Abstract

Incorporation of renewable energy sources (RESs) into power systems has recently experienced a rapid surge, primarily driven by environmental concerns and the desire for more sustainable power generation. However, the replacement of traditional generating units with RESs lowers the system inertia significantly and causes intermittent generation. These issues make frequency stability a greater concern, particularly in microgrids (MGs), and produce mechanical stress on the conventional generation units. Moreover, in interconnected MGs, the complexity is further magnified owing to interaction between microgrids through the tie power which may increase the disturbance propagation among microgrids.
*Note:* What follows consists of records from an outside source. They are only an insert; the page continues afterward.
Lemma execute_shape g e s sink : run_shape (o_trace (Execute uni_lower g e s sink)).
Proof.
  unfold Execute. destruct (x_tmp e) as [jobDir|]; [|constructor].
  pose proof (write_files_writes e jobDir (Files s)) as Hw.
  destruct (write_files uni_lower e jobDir (Files s)) as [tr err]. cbn [fst] in Hw.
  destruct (x_chmod e); cbn [negb]; [|by apply (shape_early jobDir [])].
  destruct err as [err|]; [by apply shape_early|].
  destruct (x_pipes e); cbn [negb]; [|by apply shape_early].
  destruct (x_start e); cbn [negb].
  - destruct (collect e s sink _ _) as [[res so] se]. cbn [o_trace].
    destruct (x_timeout e).
    + apply (shape_started jobDir tr _ _ _ [EKill ("iso-" +:+ x_uuid e); EInspect ("iso-" +:+ x_uuid e)]); [done|].
      right; right; left.
    + apply (shape_started jobDir tr _ _ _ [EInspect ("iso-" +:+ x_uuid e)]); [done|]. right; left.
  - apply (shape_started jobDir tr _ _ _ []); [done|]. left.
Qed.

Lemma in_shape ws l ev : ¬ is_write ev → Forall is_write ws → ev ∈ ws ++ l ↔ ev ∈ l.
Proof.
  intros Hev Hws. rewrite elem_of_app. split; [|by right]. intros [H|]; [|done].
  rewrite Forall_forall in Hws. by apply Hws in H.
Qed.

(** C30: every run cleans up after itself.  On every path, errors, timeouts and
    a failed start included, a job directory that was created is removed last;
    and if docker run was started, the very container it named is force-removed
    just before. *)
Theorem execute_reaps g e s sink :
  let tr := o_trace (Execute uni_lower g e s sink) in
  (∀ dir, EMkdirTemp dir ∈ tr → last tr = Some (ERemoveAll dir)) ∧
  (∀ args stdin, EStart args stdin ∈ tr →
     ∃ pre name dir rest, tr = pre ++ [ERemoveContainer name; ERemoveAll dir] ∧
       args = "run" :: "--name" :: name :: rest).
Proof.
  cbv zeta. destruct (execute_shape g e s sink) as [|dir ws Hws|dir ws name rest stdin mid Hws Hmid].
  - split; intros *; by intros ?%elem_of_nil.
  - rewrite app_comm_cons, last_snoc. split.
    + intros d. rewrite <- app_comm_cons, elem_of_cons, in_shape by (done || intros []).
      rewrite list_elem_of_singleton. by intros [[= ->]|].
    + intros args i. rewrite <- app_comm_cons, elem_of_cons, in_shape by (done || intros []).
      rewrite list_elem_of_singleton. by intros [|].
  - assert (Hm : ∀ ev, ev ∈ mid → (∀ d, ev ≠ EMkdirTemp d) ∧ ∀ a i, ev ≠ EStart a i).
    { intros ev. rewrite !elem_of_cons, elem_of_nil in Hmid.
      destruct Hmid as [->|[->|[->|[]]]]; rewrite ?elem_of_cons, ?elem_of_nil; naive_solver. }
    assert (Heq : EMkdirTemp dir :: ws ++ EStart ("run" :: "--name" :: name :: rest) stdin ::
                    mid ++ [ERemoveContainer name; ERemoveAll dir] =
      (EMkdirTemp dir :: ws ++ EStart ("run" :: "--name" :: name :: rest) stdin :: mid ++ [ERemoveContainer name]) ++ [ERemoveAll dir]).
    { cbn. f_equal. rewrite <- app_assoc. f_equal. cbn. f_equal. by rewrite <- app_assoc. }
    split.
    + intros d. rewrite elem_of_cons, in_shape, elem_of_cons, elem_of_app, !elem_of_cons, elem_of_nil
        by (done || intros []). rewrite Heq, last_snoc.
      intros [[= ->]|[?|[H|[?|[?|[]]]]]]; try done. by destruct (proj1 (Hm _ H) d).
    + intros args i. rewrite elem_of_cons, in_shape, elem_of_cons, elem_of_app, !elem_of_cons, elem_of_nil
        by (done || intros []).
      intros [?|[[= -> ->]|[H|[?|[?|[]]]]]]; try done; [|by destruct (proj2 (Hm _ H) args i)].
      exists (EMkdirTemp dir :: ws ++ EStart ("run" :: "--name" :: name :: rest) stdin :: mid), name, dir, rest.
      split; [|done]. cbn. f_equal. by rewrite <- app_assoc.
Qed.

(** ** Results *)

Lemma new_cap_ok s : cap_ok (new_capWriter (output_limit s)) "".
Proof.
  assert (0 < output_limit s) by (unfold output_limit; case_match; boolp; [reflexivity|done]).
  unfold cap_ok. cbn. repeat split; [done|by destruct (Z.to_nat _)|]. symmetry. apply Z.ltb_ge.
  change (len "") with 0. lia.
Qed.


(** what a completed run reports: at most the output limit per stream,
    and a timeout is always exit code 137 and never an out-of-memory kill. *)
Theorem result_bounds g e s sink :
  Forall (.≠ "") (x_out e) → Forall (.≠ "") (x_err e) →
  o_err (Execute uni_lower g e s sink) = None →
  let r := o_res (Execute uni_lower g e s sink) in
  let lim := output_limit (s_Limits s) in
  Stdout r = str_take (Z.to_nat lim) (cat (x_out e)) ∧ Stderr r = str_take (Z.to_nat lim) (cat (x_err e)) ∧
  Truncated r = (lim <? len (cat (x_out e))) || (lim <? len (cat (x_err e))) ∧
  TimedOut r = x_timeout e ∧ (TimedOut r = true → ExitCode r = 137 ∧ OOMKilled r = false) ∧
  (TimedOut r = false → ∀ oc, inspectState (x_inspect e) = Some oc → OOMKilled r = oc.1 ∧ ExitCode r = oc.2).
Proof.
  intros Ho He. unfold Execute. destruct (x_tmp e) as [jobDir|]; [|done].
  destruct (x_chmod e); [|done]. cbn [negb].
  destruct (write_files _ _ _ _) as [tr [err|]]; [done|].
  destruct (x_pipes e); [|done]. destruct (x_start e); [|done]. cbn [negb].
  unfold collect. pose proof (new_cap_ok (s_Limits s)) as Hok.
  pose proof (pump_ok (new_capWriter (output_limit (s_Limits s))) "" sink (x_out e)) as H1.
  pose proof (pump_ok (new_capWriter (output_limit (s_Limits s))) "" sink (x_err e)) as H2.
  specialize (H1 Hok Ho). specialize (H2 Hok He).
  destruct (pump _ sink (x_out e)) as [w1 o1], (pump _ sink (x_err e)) as [w2 o2].
  destruct H1 as ((_ & _ & B1 & T1) & L1 & _), H2 as ((_ & _ & B2 & T2) & L2 & _).
  rewrite L1 in *. rewrite L2 in *. cbn in B1, B2, T1, T2.
  destruct (match inspectState (x_inspect e) with Some _ => _ | None => _ end) as [oom code] eqn:Hi.
  intros _. cbn. rewrite T1, T2. do 4 (split; [done|]). split.
  - intros ->. done.
  - intros ->. intros oc Hoc. rewrite Hoc in Hi. by subst.
Qed.
End exec.

(** ** The docker arguments *)

Lemma networkEnabled_spec g s stat :
  networkEnabled g s stat = true ↔
    Network s = true ∧ AllowNetwork g = true ∧ EgressNetwork g ≠ "" ∧
    (Sentinel g ≠ "" → ∃ age, stat = Some age ∧ age < SentinelMaxAge g).
Proof.
  unfold networkEnabled, egressFirewallFresh. rewrite !andb_true_iff, negb_true_iff, String.eqb_neq.
  destruct (String.eqb (Sentinel g) "") eqn:Hs; boolp.
  - split; [|by intros (H1 & H2 & H3 & _)]. intros [[[H1 H2] H3] _]. do 3 (split; [done|]). done.
  - destruct stat as [age|].
    + rewrite Z.ltb_lt. split.
      * intros [[[H1 H2] H3] H4]. eauto 10.
      * intros (H1 & H2 & H3 & H4). destruct (H4 Hs) as (age' & [= <-] & H5). done.
    + split; [by intros [_ ?]|]. intros (_ & _ & _ & H). by destruct (H Hs) as (? & ? & _).
Qed.

(** The options of a docker command line, read on their own: [--flag=value] is one word,
    [--read-only] takes no value, and every other flag takes the next word. *)
Fixpoint options (args : list string) : list (string * string) :=
  match args with
  | [] => []
  | a :: args =>
      match split2 "=" a with
      | Some fv => fv :: options args
      | None => if String.eqb a "--read-only" then (a, "") :: options args else
                match args with [] => [(a, "")] | v :: args => (a, v) :: options args end
      end
  end.
Definition values (flag : string) (os : list (string * string)) : list string :=
  map snd (List.filter (λ o, String.eqb o.1 flag) os).
(** Every flag a sandbox is started with. *)
Definition run_flags : list string :=
  ["--name"; "--runtime"; "--network"; "-v"; "--read-only"; "--tmpfs"; "-w"; "--memory"; "--memory-swap"; "--cpus";
   "--pids-limit"; "--cap-drop"; "--security-opt"; "--user"; "--cgroup-parent"; "--hostname"; "--label"; "--env"].
Definition mount_value (m : Mount) : string := HostPath m +:+ ":" +:+ Target m +:+ ":" +:+ (if m_RW m then "rw" else "ro").
Definition env_value (kv : string * string) : string := kv.1 +:+ "=" +:+ kv.2.
Lemma options_mounts ms args : options (flat_map mount_args ms ++ args) = map (pair "-v") (map mount_value ms) ++ options args.
Proof. induction ms as [|m ms IH]; [done|]. cbn -[String.append]. by rewrite IH. Qed.
Lemma options_env kvs : options (flat_map (env_arg "--env") kvs) = map (pair "--env") (map env_value kvs).
Proof. induction kvs as [|kv kvs IH]; [done|]. cbn -[String.append]. by rewrite IH. Qed.
Lemma values_app flag os os' : values flag (os ++ os') = values flag os ++ values flag os'.
Proof. unfold values. by rewrite List.filter_app, map_app. Qed.
Lemma values_pair flag f vs : values flag (map (pair f) vs) = if String.eqb f flag then vs else [].
Proof.
  unfold values. induction vs as [|v vs IH]; [by destruct (String.eqb f flag)|]. cbn. destruct (String.eqb f flag); [|done].
  cbn. by rewrite IH.
Qed.
Lemma pair_flags f vs (fs : list string) : f ∈ fs → Forall (λ o : string * string, o.1 ∈ fs) (map (pair f) vs).
Proof. intros H. by induction vs; constructor. Qed.

(** The options of [buildRunArgs], in order. *)
Definition fixed_options (g : Gvisor) (s : Spec) (mem : Z) (cpus : float) (pids : Z) (tmpfs jobDir workdir : string) :
    list (string * string) :=
  [("--read-only", ""); ("--tmpfs", tmpfs); ("-v", jobDir +:+ ":/box:ro"); ("-w", workdir); ("--memory", Itoa mem);
   ("--memory-swap", Itoa mem); ("--cpus", FormatFloat2 cpus); ("--pids-limit", Itoa pids); ("--cap-drop", "ALL");
   ("--security-opt", "no-new-privileges"); ("--user", User g); ("--cgroup-parent", Slice g); ("--hostname", "sandbox");
   ("--label", "isobox.managed=true")].
Lemma run_options g name jobDir s stat1 stat2 : ∃ flags mem cpus pids tmpfs workdir,
  buildRunArgs g name jobDir s stat1 stat2 = flags ++ [Image s] ∧
  options flags = ("--name", name) :: ("--runtime", if networkEnabled g s stat1 then NetRuntime g else Runtime g) ::
    ("--network", if networkEnabled g s stat1 then EgressNetwork g else "none") ::
    map (pair "-v") (if networkEnabled g s stat2 && negb (String.eqb (ResolvConf g) "")
                     then [ResolvConf g +:+ ":/etc/resolv.conf:ro"] else []) ++
    fixed_options g s mem cpus pids tmpfs jobDir workdir ++
    map (pair "-v") (map mount_value (Mounts s)) ++ map (pair "--env") (map env_value (run_env s)).
Proof.
  unfold buildRunArgs. cbv zeta.
  generalize (positive_or (MemoryBytes (s_Limits s)) (Z.shiftl 256 20)), (positive_or (Pids (s_Limits s)) 128),
    (if fleb (CPUs (s_Limits s)) (of_Z 0) then of_Z 1 else CPUs (s_Limits s)),
    (tmpfs_opt (if ScratchExec s then "exec" else "noexec") (positive_or (ScratchMB s) 64)),
    (if String.eqb (Workdir s) "" then "/box" else Workdir s).
  intros mem pids cpus tmpfs workdir.
  exists (["--name"; name; "--runtime"; if networkEnabled g s stat1 then NetRuntime g else Runtime g;
     if networkEnabled g s stat1 then "--network=" +:+ EgressNetwork g else "--network=none"] ++
    (if networkEnabled g s stat2 && negb (String.eqb (ResolvConf g) "") then ["-v"; ResolvConf g +:+ ":/etc/resolv.conf:ro"] else []) ++
    ["--read-only"; "--tmpfs"; tmpfs; "-v"; jobDir +:+ ":/box:ro"; "-w"; workdir] ++
    resource_args mem cpus pids ++ isolation_args g ++ flat_map mount_args (Mounts s) ++ flat_map (env_arg "--env") (run_env s)),
    mem, cpus, pids, tmpfs, workdir.
  split; [by rewrite <- !app_assoc|]. rewrite <- options_env, <- options_mounts.
  by destruct (networkEnabled g s stat1), (networkEnabled g s stat2 && negb (String.eqb (ResolvConf g) "")).
Qed.

(** C38: network access fails closed.  Whatever the spec, the options of a container, read back
    from the whole command line up to its image, hold one [--runtime] and one [--network], and
    no flag outside a fixed list.  They are the no-network runtime and [none], unless the
    request asked for network, the operator allows it and configured an egress network, and
    the firewall sentinel, if one is configured, was read as present and fresh (an empty
    sentinel disables that check).  A resolver file is mounted only under the same
    conditions, and nothing else is but the job and the mounts of the spec. *)
Theorem network_fails_closed g name jobDir s stat1 stat2 :
  ∃ flags dns, buildRunArgs g name jobDir s stat1 stat2 = flags ++ [Image s] ∧
    Forall (λ o, o.1 ∈ run_flags) (options flags) ∧
    ((values "--runtime" (options flags) = [Runtime g] ∧ values "--network" (options flags) = ["none"]) ∨
     (values "--runtime" (options flags) = [NetRuntime g] ∧ values "--network" (options flags) = [EgressNetwork g] ∧
      Network s = true ∧ AllowNetwork g = true ∧ EgressNetwork g ≠ "" ∧
      (Sentinel g ≠ "" → ∃ age, stat1 = Some age ∧ age < SentinelMaxAge g))) ∧
    values "-v" (options flags) = dns ++ (jobDir +:+ ":/box:ro") :: map mount_value (Mounts s) ∧
    (dns = [] ∨ dns = [ResolvConf g +:+ ":/etc/resolv.conf:ro"] ∧ Network s = true ∧ AllowNetwork g = true ∧
      EgressNetwork g ≠ "" ∧ (Sentinel g ≠ "" → ∃ age, stat2 = Some age ∧ age < SentinelMaxAge g)).
Proof.
  destruct (run_options g name jobDir s stat1 stat2) as (flags & mem & cpus & pids & tmpfs & wd & E1 & E2).
  exists flags, (if networkEnabled g s stat2 && negb (String.eqb (ResolvConf g) "")
                 then [ResolvConf g +:+ ":/etc/resolv.conf:ro"] else []).
  split; [exact E1|]. rewrite E2. clear E1 E2 flags. split_and!.
  - do 3 (constructor; [set_solver|]). apply Forall_app; split; [apply pair_flags; set_solver|].
    apply Forall_app; split; [repeat constructor; set_solver|]. apply Forall_app; split; apply pair_flags; set_solver.
  - assert (H : ∀ flag os, flag = "--runtime" ∨ flag = "--network" → values flag (os ++ map (pair "-v") (map mount_value (Mounts s)) ++
      map (pair "--env") (map env_value (run_env s))) = values flag os).
    { intros flag os [-> | ->]; by rewrite !values_app, !values_pair, !app_nil_r. }
    rewrite !app_comm_cons, !app_assoc, <- (app_assoc _ (map (pair "-v") (map mount_value _))), !H by auto.
    rewrite <- !app_comm_cons.
    destruct (networkEnabled g s stat1) eqn:E; [right|left].
    + apply networkEnabled_spec in E as (H1 & H2 & H3 & H4). by destruct (_ && _).
    + by destruct (_ && _).
  - change (?a :: ?b :: ?c :: ?l) with ([a; b; c] ++ l). rewrite !values_app, !values_pair. cbn. by rewrite app_nil_r.
  - destruct (networkEnabled g s stat2) eqn:E; [|by left]. apply networkEnabled_spec in E as (H1 & H2 & H3 & H4).
    destruct (negb _); [|by left]. by right.
Qed.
This paper suggests a novel control scheme based on a centralized fractional order proportional integral controller cascaded with a virtual inertia emulator (C.FOPI+VI). The virtual inertia emulation is provided using a supercapacitor (SC) along with electric vehicles (EVs) controlled through a virtual inertia controller. However, the EV is suffering from uncertainty, hence the supercapacitor can mitigate this uncertainty. The control system is applied on three interconnected microgrids, each has a thermal plant, a supercapacitor, and an electric vehicle aggregator. The performance of the system incorporating the proposed control technique is compared with five different inertia emulation topologies known as virtual inertia (VI), virtual synchronous generator (VSG), distributed fractional order proportional integral controller cascaded with virtual inertia (D.FOPI+VI), distributed fractional order proportional integral controller cascaded with virtual synchronous generator (D.FOPI+VSG), and without synthetic inertia. To optimize the parameters of different controllers, the Transit Search (TS) optimization algorithm is employed considering the frequency deviation, the restoration time, and the tie power. The proposed C.FOPI+VI has proven its superiority in providing fast frequency restoration, less stress on the conventional generation units, and minimizing the spreading of the disturbance within the system. Furthermore, the proposed controller enhances the Gain Margin (G.M) to 21.1 dB compared to operation without inertia support (0.322 dB), VI (3.38 dB), VSG (5.23 dB), DFOPI+VI (8.25), and DFOPI+VSG (8.32).